Together we have made a difference. How did this happen?
Excerpt from Talk Presented at Indiana FMS Conference 4/18/98 by
Mother of a Retractor:
Even though our daughter is a retractor, my husband and I are not
giving up this fight against False Memory Syndrome. We want to
continue to educate others about the dangers of Recovered Memory
Therapy. It breaks my heart to know that there are so many still whose
families are not back together yet.
I wish I could give you the secret as to how to be reunited with
your son or daughter. I can only give you suggestions, most of which
come from the writings of retractors. What do you say or not say? What
do you do or not do? What is the key to unlocking our daughter's
From the many stories I have heard from retractors I believe that
deep down inside, your daughter or son continues to love you and
sincerely misses being with the family. She or he longs to see you but
is being told that in order to heal must separate from her family. (Or
being told similar anti-family and other anti-Christian statements.)
In a recent newsletter from Ohio a retractor wrote her story. In it
she writes: "I distinctly remember my point of revelation. I was
sitting at the edge of a pool after a night swim, writing in my
journal. It was as if the truth that had been in my heart for all
those years was finally free. I wept at the joy I felt for feeling the
freedom of speaking to my parents, and seeing them again."
The retractor from Ohio had a list of suggestion for parents that
are included in the following:
* At any opportunity, send a note to your children, write from your
heart. Let your children know that you love them and miss them. It is
a good idea to send notes on plain stationary. Flowers and colors are
used by some therapists to help "realize" or "remember" hidden
meanings, and can be used against you.
* Try in as many ways as you can to show your children that you
love them and would never hurt them. Call as often as you think you
can. Write a note every couple weeks. Send no items though. They can
be used against you. Keep everything plain, simple and clear.
* Send a friendly post card at the very least. Many therapists will
tell their patients that if they get mail from home not to open it,
but to bring it into therapy and they will help "interpret" the
letter. Not many people can go to the mail box and pull out a post
card and resist just turning it over and looking at it.
* Get FMS information in any library your daughter may visit. One
retractor said that she had gone into the library looking for
information on "False Memory Syndrome" and could not find any. Ask
your librarian to start a file on the new articles about FMS. My
husband has been very successful in getting our local library to add
many of the new books on FMS. The tragic part though is they still
have nineteen copies of The Courage to Heal out on their shelves. Buy
one of the many good books out about FMS and place it in your church
* Keep the doors open for your children. There is no way to know
how hard your children have tried to resist the therapist's
suggestions or how much they have even doubted their own memories.

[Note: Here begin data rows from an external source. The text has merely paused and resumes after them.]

Lemma skip_field_parses depth (u : unit) :
  parses 1 (fun _ => True) (skip_value depth) ->
  parses 1 (fun _ => True) (k ← r_u32; _ ← r_take k; skip_value depth).
Proof.
  intros Hd. eapply (parses_bind 4 1); [apply r_u32_parses| |lia]. intros k Hk. cbv beta in Hk.
  eapply (parses_bind k 1); [apply r_take_parses; lia| |lia]. done.
Qed.

Lemma skip_value_parses depth : parses 1 (fun _ => True) (skip_value depth).
Proof.
  induction depth as [|depth IH]; [intros c a c' _ [=]|]. cbn [skip_value].
  eapply (parses_bind 1 0); [apply r_u8_parses| |lia]. intros t _.
  repeat (case_decide; [|]).
  all: try apply parses_fail.
  all: try by apply parses_ret.
  - parse_one. by apply parses_ret.
  - parse_one. by apply parses_ret.
  - parse_one. parse_one. by apply parses_ret.
  - parse_one. cbv beta in *. eapply (parses_bind _ 0); [apply r_take_parses; lia| |cbn; lia].
    intros. by apply parses_ret.
  - parse_one. by apply parses_ret.
  - parse_one. cbv beta in *. apply skip_loop_parses; [lia|done].
  - parse_one. cbv beta in *. apply skip_loop_parses; [lia|]. intros u. by apply skip_field_parses.
Qed.
(** Wherever the bytes decode to a document, the partial reader's walk
    succeeds and relates to that document. *)
Lemma document_follow e checked doc s :
  is_slice bs -> decode bs = Ok (VDocument doc) -> R [] s ->
  exists s', read_all trailing (n ← document_header e checked; for_each n step s) bs = Ok s'
             /\ R doc s'.
Proof.
  intros Hs (c & H & Hpos)%read_all_ok HR. unfold decode_at in H. cbn [decode_value] in H.
  apply reader_bind_ok in H as (t & c1 & Ht & H).
  pose proof (cursor_new_ok bs Hs) as Hc0.
  destruct (parses_ok _ _ _ _ _ _ r_u8_parses Hc0 Ht) as (Hc1 & _ & _ & Hb1).
  repeat (case_decide; [try discriminate H;
    try (apply reader_bind_ok in H as (? & ? & _ & H); try discriminate H;
         apply reader_bind_ok in H as (? & ? & _ & H); try discriminate H;
         apply reader_bind_ok in H as (? & ? & _ & H); discriminate H)|]); [|discriminate H].
  apply reader_bind_ok in H as (n & c2 & Hn & H).
  destruct (parses_ok _ _ _ _ _ _ r_u32_parses Hc1 Hn) as (Hc2 & _ & _ & Hb2).
  apply reader_bind_ok in H as ([] & c3 & He & H).
  assert (c3 = c2) as ->.
  { unfold ensure in He. destruct (_ <? _); [done|]. by injection He. }
  apply reader_bind_ok in H as (d & c4 & Hd & [= -> <-]).
  destruct (fields_follow _ _ _ _ _ _ _ Hc2 ltac:(by rewrite Hb2, Hb1) HR Hd) as (s' & Hs' & HR').
  exists s'. split; [|done]. apply read_all_ok. exists c4. split; [|done].
  apply reader_bind_ok. exists n, c2. split; [|done]. unfold document_header.
  apply reader_bind_ok. exists t, c1. split; [done|]. rewrite decide_True by done.
  apply reader_bind_ok. exists n, c2. split; [done|].
  apply reader_bind_ok. exists tt, c2. split; [by destruct checked|done].
Qed.

End follow.

(** A document seen through a choice of fields and a change of their values. *)
Definition view (keep : bytes -> bool) (g : bytes -> Value -> Value) (d : Document) : Document :=
  map (fun kv => (kv.1, g kv.1 kv.2)) (bt_retain (fun k _ => keep k) d).
Definition pick (now : Z) (affinity : option bytes) (st : BalancerState)
    : option bytes * BalancerState :=
  let '(sticky, st) := pick_affinity now affinity st in
  match sticky with
  | Some ep => (Some ep, st)
  | None =>
      if decide (opts.(load_balancing) = Random) then (None, st)
      else
        let eps := usable_eps st.(b_members) in
        let n := length eps in
        if (n =? 0)%nat then (None, st)
        else if decide (opts.(load_balancing) = RoundRobin) then
          let rr := wrap 64 (st.(b_rr) + 1) mod Z.of_nat n in
          (Some (nth_ep eps (Z.to_nat rr)), with_rr rr st)
        else if (n =? 1)%nat then (Some (nth_ep eps 0), st)
        else
          let '(i, rng) := below n st.(b_rng) in
          let '(j, rng) := below (n - 1) rng in
          let j := if (i <=? j)%nat then S j else j in
          let a := nth_ep eps i in
          let b := nth_ep eps j in
          let best := if f64_le (score_of now st.(b_members) a) (score_of now st.(b_members) b)
                      then a else b in
          (Some best, with_rng rng st)
  end.

(** The endpoint an idle connection counts against. *)
Definition idle_ep (c : Client) : bytes :=
  match c.(c_link) with Some l => l.(l_member) | None => [] end.

Definition idle_usable (ms : list (bytes * Member)) (c : Client) : bool :=
  match bt_get (idle_ep c) ms with Some m => usable m | None => false end.

(** The scan of [take_idle]: the index found, and the stale ones passed on the
    way. *)
Fixpoint scan_idle (ms : list (bytes * Member)) (idle : list Client) (target : option bytes)
    (order : list nat) (stale : list nat) : option nat * list nat :=
  match order with
  | [] => (None, stale)
  | i :: order =>
      match idle !! i with
      | None => (None, stale)
      | Some c =>
          if idle_usable ms c then
            if match target with None => true | Some t => bool_decide (t = idle_ep c) end
            then (Some i, stale)
            else scan_idle ms idle target order stale
          else scan_idle ms idle target order (stale ++ [i])
      end
  end.

(** The indices in the order they are tried. *)
Definition idle_indices (n : nat) : list nat :=
  match opts.(idle_order) with Fifo => seq 0 n | Lifo => rev (seq 0 n) end.

Definition take_idle (target : option bytes) (st : BalancerState)
    : option Client * list Client * BalancerState :=
  let idle := st.(b_idle) in
  let '(found, stale) := scan_idle st.(b_members) idle target (idle_indices (length idle)) [] in
  let is_found i := bool_decide (found = Some i) in
  let is_stale i := bool_decide (i ∈ stale) in
  let numbered := zip (seq 0 (length idle)) idle in
  let picked := found ≫= fun i => idle !! i in
  let dropped := (List.filter (fun ic => negb (is_found ic.1) && is_stale ic.1) numbered).*2 in
  let kept := (List.filter (fun ic => negb (is_found ic.1) && negb (is_stale ic.1)) numbered).*2 in
  (picked, dropped, with_idle kept st).

(** [rest.sort_by_key(|(until, _)| (until.is_some(), *until))]. *)
Definition until_cmp (a b : option Z * bytes) : comparison :=
  match a.1, b.1 with
  | None, None => Eq
  | None, Some _ => Lt
  | Some _, None => Gt
  | Some x, Some y => Z.compare x y
  end.

(** [iter().position] and [remove]: the list without the first [x]. *)
Fixpoint remove_first (x : bytes) (eps : list bytes) : option (list bytes) :=
  match eps with
  | [] => None
  | e :: eps => if bool_decide (e = x) then Some eps else (cons e) <$> remove_first x eps
  end.

Definition move_last (x : bytes) (eps : list bytes) : list bytes :=
  if (1 <? length eps)%nat
  then match remove_first x eps with Some eps' => eps' ++ [x] | None => eps end
  else eps.

Definition order (first exclude : option bytes) (st : BalancerState) : list bytes * BalancerState :=
  let others := List.filter (fun em => negb (bool_decide (Some em.1 = first))) st.(b_members) in
  let usable_l := (List.filter is_usable others).*1 in
  let rest := map (fun em => (em.2.(m_ejected_until), em.1))
                  (List.filter (fun em => negb (is_usable em)) others) in
  let '(usable_l, rng) := shuffle usable_l st.(b_rng) in
  let rest := sort_by until_cmp rest in
  let eps := (match first with Some f => [f] | None => [] end) ++ usable_l ++ rest.*2 in
  let eps := match exclude with Some x => move_last x eps | None => eps end in
  (eps, with_rng rng st).

(** ** What connections report *)

Definition in_use_dec (m : Member) : Member := set_in_use (m.(m_in_use) - 1) m.
Definition in_use_inc (m : Member) : Member := set_in_use (S m.(m_in_use)) m.

Definition set_member (ep : bytes) (l : PoolLink) : PoolLink := {|
  l_pool := l.(l_pool); l_member := ep; l_out := l.(l_out); l_affinity := l.(l_affinity);
  l_broken := l.(l_broken) |}.

Definition reattribute (st : BalancerState) (link : PoolLink) (connected : bytes)
    : BalancerState * PoolLink :=
  if bool_decide (link.(l_member) = connected) then (st, link)
  else
    let st := if link.(l_out)
              then update_member in_use_inc connected (update_member in_use_dec link.(l_member) st)
              else st in
    (st, set_member connected link).

Definition dial_order (lost : bytes) (st : BalancerState) : list bytes * BalancerState :=
  order None (Some lost) st.

Definition moved (st : BalancerState) (link : PoolLink) (connected : bytes)
    : BalancerState * PoolLink := reattribute st link connected.

Definition sat_inc32 (x : Z) : Z := Z.min (x + 1) (2 ^ 32 - 1).

(** [Duration::saturating_mul] and [u32::saturating_pow]. *)
Definition backoff_for (ejections : Z) : Z :=
  let doublings := Z.min (2 ^ Z.max 0 (ejections - 1)) (2 ^ 32 - 1) in
  Z.min (Z.min (opts.(eject_backoff) * doublings) DURATION_MAX) opts.(eject_backoff_max).

(** [spawned]: whether the thread could be started. *)
Definition ensure_maintainer (spawned : bool) (st : BalancerState) : BalancerState :=
  if st.(b_maintainer) || st.(b_closed) then st
  else if spawned then with_closed st.(b_closed) true st else st.

Definition eject_member (now : Z) (m : Member) : Member :=
  let ejections :=
    match m.(m_readmitted_at) with
    | Some t => if opts.(eject_backoff_max) <? duration_since now t then 0 else m.(m_ejections)
    | None => 0
    end in
  let ejections := sat_inc32 ejections in
  set_ejection (Some (now + backoff_for ejections)) ejections m.(m_readmitted_at) m.

Definition eject (spawned : bool) (now : Z) (ep : bytes) (st : BalancerState) : BalancerState :=
  if negb (existsb (fun km => negb (bool_decide (km.1 = ep)) && usable km.2) st.(b_members)) then st
  else
    match bt_get ep st.(b_members) with
    | None => st
    | Some _ => ensure_maintainer spawned (update_member (eject_member now) ep st)
    end.

(** [f64::min] ([NaN] is ignored) and [f64::max]. *)
Definition f64_min (a b : Z) : Z :=
  if is_nan a then b else if is_nan b then a else if f64_lt b a then b else a.
Definition f64_max (a b : Z) : Z :=
  if is_nan a then b else if is_nan b then a else if f64_lt a b then b else a.

(** The latency bookkeeping of one round trip. *)
Definition record_sample (now sample : Z) (m : Member) : Member :=
  let floor := as_secs_f64 opts.(eject_latency_floor) in
  let '(ewma, firsts) :=
    match m.(m_ewma) with
    | None =>
        let firsts := m.(m_firsts) ++ [sample] in
        if (EWMA_SEED_SAMPLES <=? length firsts)%nat then
          (match firsts with [] => None | x :: l => Some (fold_left f64_min l x) end, [])
        else (None, firsts)
    | Some avg =>
        (Some (f64_add avg
                 (f64_mul EWMA_WEIGHT
                    (f64_sub (f64_min sample (f64_mul EWMA_CLAMP (f64_max avg floor))) avg))),
         m.(m_firsts))
    end in
  set_errors 0 (set_latency ewma firsts (sat_inc32 m.(m_samples)) (Some now) m).

(** [f64::total_cmp]. *)
Definition f64_total_cmp (a b : Z) : comparison := Z.compare (f64_ord a) (f64_ord b).

(** The averages the ejection test compares with. *)
Definition other_averages (connected : bytes) (ms : list (bytes * Member)) : list Z :=
  omap (fun km => m_ewma km.2)
    (List.filter (fun km => negb (bool_decide (km.1 = connected)) && usable km.2
                            && (EWMA_MIN_SAMPLES <=? km.2.(m_samples))) ms).

Definition median (l : list Z) : Z :=
  default 0 (sort_by f64_total_cmp l !! ((length l - 1) / 2)%nat).

(** Whether the member's average is far above the others'. *)
Definition too_slow (ewma : Z) (others : list Z) : bool :=
  let factor := opts.(eject_latency_factor) in
  let floor := as_secs_f64 opts.(eject_latency_floor) in
  match others with
  | [] => false
  | _ =>
      let med := median others in
      f64_lt (f64_mul factor med) ewma && f64_lt floor (f64_sub ewma med)
  end.

Definition round_trip (spawned : bool) (now : Z) (link : PoolLink) (connected : bytes) (elapsed : Z)
    (st : BalancerState) : BalancerState * PoolLink :=
  let '(st, link) := reattribute st link connected in
  match bt_get connected st.(b_members) with
  | None => (st, link)
  | Some m =>
      let m := record_sample now (as_secs_f64 elapsed) m in
      let st := with_members (bt_insert connected m st.(b_members)) st in
      match m.(m_ewma) with
      | None => (st, link)
      | Some ewma =>
          if negb (usable m) || (m.(m_samples) <? EWMA_MIN_SAMPLES)
             || f64_le opts.(eject_latency_factor) 0
          then (st, link)
          else if too_slow ewma (other_averages connected st.(b_members))
          then (eject spawned now connected st, link)
          else (st, link)
      end
  end.

Definition failed (spawned : bool) (now : Z) (ep : bytes) (st : BalancerState) : BalancerState :=
  match bt_get ep st.(b_members) with
  | None => st
  | Some m =>
      let m := set_errors (sat_inc32 m.(m_errors)) m in
      let st := with_members (bt_insert ep m st.(b_members)) st in
      if (opts.(eject_errors) <=? m.(m_errors)) && is_none m.(m_ejected_until)
      then eject spawned now ep st else st
  end.

Definition closed_out (member : bytes) (st : BalancerState) : BalancerState :=
  update_member in_use_dec member st.

Definition wrote (now : Z) (affinity : option bytes) (connected : bytes) (st : BalancerState)
    : BalancerState :=
  let a := st.(b_affinity) in
  let a := if (AFFINITY_CAP <=? size a)%nat then filter (fun kv => now < kv.2.2) a else a in
  with_affinity (<[affinity := (connected, now + opts.(read_your_writes))]> a) st.

(** ** Checkout and checkin

    [checkout] holds the lock twice: to plan (an idle connection, or the
    order to dial), and to count the connection it hands out; the dial and
    the discovery between them are other steps. *)
Inductive plan :=
| Closed
| UseIdle (c : Client) (stale : list Client)
| Dial (order : list bytes) (stale : list Client).

Definition checkout_plan (now : Z) (affinity : option bytes) (st : BalancerState)
    : plan * BalancerState :=
  if st.(b_closed) then (Closed, st)
  else
    let '(target, st) := pick now affinity st in
    let '(idle, stale, st) := take_idle target st in
    match idle with
    | Some c => (UseIdle c stale, st)
    | None => let '(eps, st) := order target None st in (Dial eps stale, st)
    end.

Definition set_out (out : bool) (affinity : option bytes) (l : PoolLink) : PoolLink := {|
  l_pool := l.(l_pool); l_member := l.(l_member); l_out := out; l_affinity := affinity;
  l_broken := l.(l_broken) |}.
Lemma probe_inv now probed ep st out :
  world_inv opts self {| w_state := st; w_out := out |} ->
  world_inv opts self {| w_state := probe opts self now probed ep st; w_out := out |}.
Proof.
  intros H. unfold probe. destruct (bt_get ep (b_members st)) as [m|] eqn:Hm; [|done].
  assert (Hset : forall m', m_in_use m' = m_in_use m ->
    world_inv opts self {| w_state := with_members (bt_insert ep m' (b_members st)) st; w_out := out |}).
  { intros m' Em. eapply inv_idle_le; [done|by apply same_idle_le|by apply sorted_insert; part H| |part H].
    cbn. intros e m0. destruct (decide (e = ep)) as [->|Hne].
    - rewrite bt_get_insert_eq. intros [= <-]. rewrite Em. by apply H.
    - rewrite bt_get_insert_ne by done. by apply H. }
  destruct probed as [id|], (b_closed st) eqn:Hcl; try (by apply Hset).
  destruct (_ <? _)%nat eqn:Hroom; [|by apply Hset]. apply Nat.ltb_lt in Hroom.
  match goal with |- context [bt_insert ep ?m' _] => specialize (Hset m' eq_refl) end.
  constructor; cbn [w_state w_out]; [part Hset|part H| | |part Hset|].
  - cbn. intros c [Hin|Hin]%elem_of_app; [by apply H|].
    apply list_elem_of_singleton in Hin as ->. eexists. split; [done|]. done.
  - cbn. rewrite length_app. cbn. lia.
  - cbn. by rewrite Hcl.
Qed.

Lemma listing_inv now dialed rows st out :
  world_inv opts self {| w_state := st; w_out := out |} ->
  world_inv opts self {| w_state := list_through opts now dialed rows st; w_out := out |}.
Proof.
  intros H. destruct rows as [[|r rows]| | |]; cbn [list_through];
    try (eapply inv_same; [exact H|by apply same_idle_le|done]).
  eapply inv_idle_le; [done|by apply same_idle_le| | |part H].
  - apply apply_listing_sorted; part H.
  - apply apply_listing_counts; part H.
Qed.

Lemma tick_inv now st due refresh st1 out :
  tick opts now st = Some (due, refresh, st1) ->
  world_inv opts self {| w_state := st; w_out := out |} ->
  world_inv opts self {| w_state := st1; w_out := out |}.
Proof.
  unfold tick. destruct (b_closed st) eqn:Hcl; [done|]. intros [= _ _ <-] H.
  set (f := fun m => if probe_due now m then set_probing true m else m).
  eapply inv_idle_le; [done|by apply same_idle_le| | |part H]; cbn [b_members with_members];
    change (map _ (b_members st)) with (map (fun km => (km.1, f km.2)) (b_members st)).
  - rewrite (sorted_map (fun _ => f)). part H.
  - intros ep m. rewrite (bt_get_map (fun _ => f)). destruct (bt_get ep (b_members st)) as [m0|] eqn:E; [|done].
    cbn. intros [= <-]. apply (inv_counts _ _ _ H) in E. cbn in E. unfold f. by destruct (probe_due now m0).
Qed.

Your child's therapist has an answer and excuse for every thing, and
interprets things anyway he wants. When our daughter returned home
she said she had wanted to come home and see her parents, but nobody
would let her. The first thing our daughter did when she came home was
to give us a big hug and say she had always loved us. But how in the
world were we to know that?
* Don't ask your children why they fell for the brainwashing of the
therapist; they will probably not know. Only after they start to heal
and learn more about false memories will they begin to understand what
* Encourage and support your children. Listen to their stories even
if it hurts. They need you and other compassionate friends to listen
while they cry. Don't deny your children the opportunity of talking
about their ordeal.
The best medicine for your children is to spend time with parents
and family. We all would love that! Some parents want to work out all
details or have a complete retraction and apology before contact.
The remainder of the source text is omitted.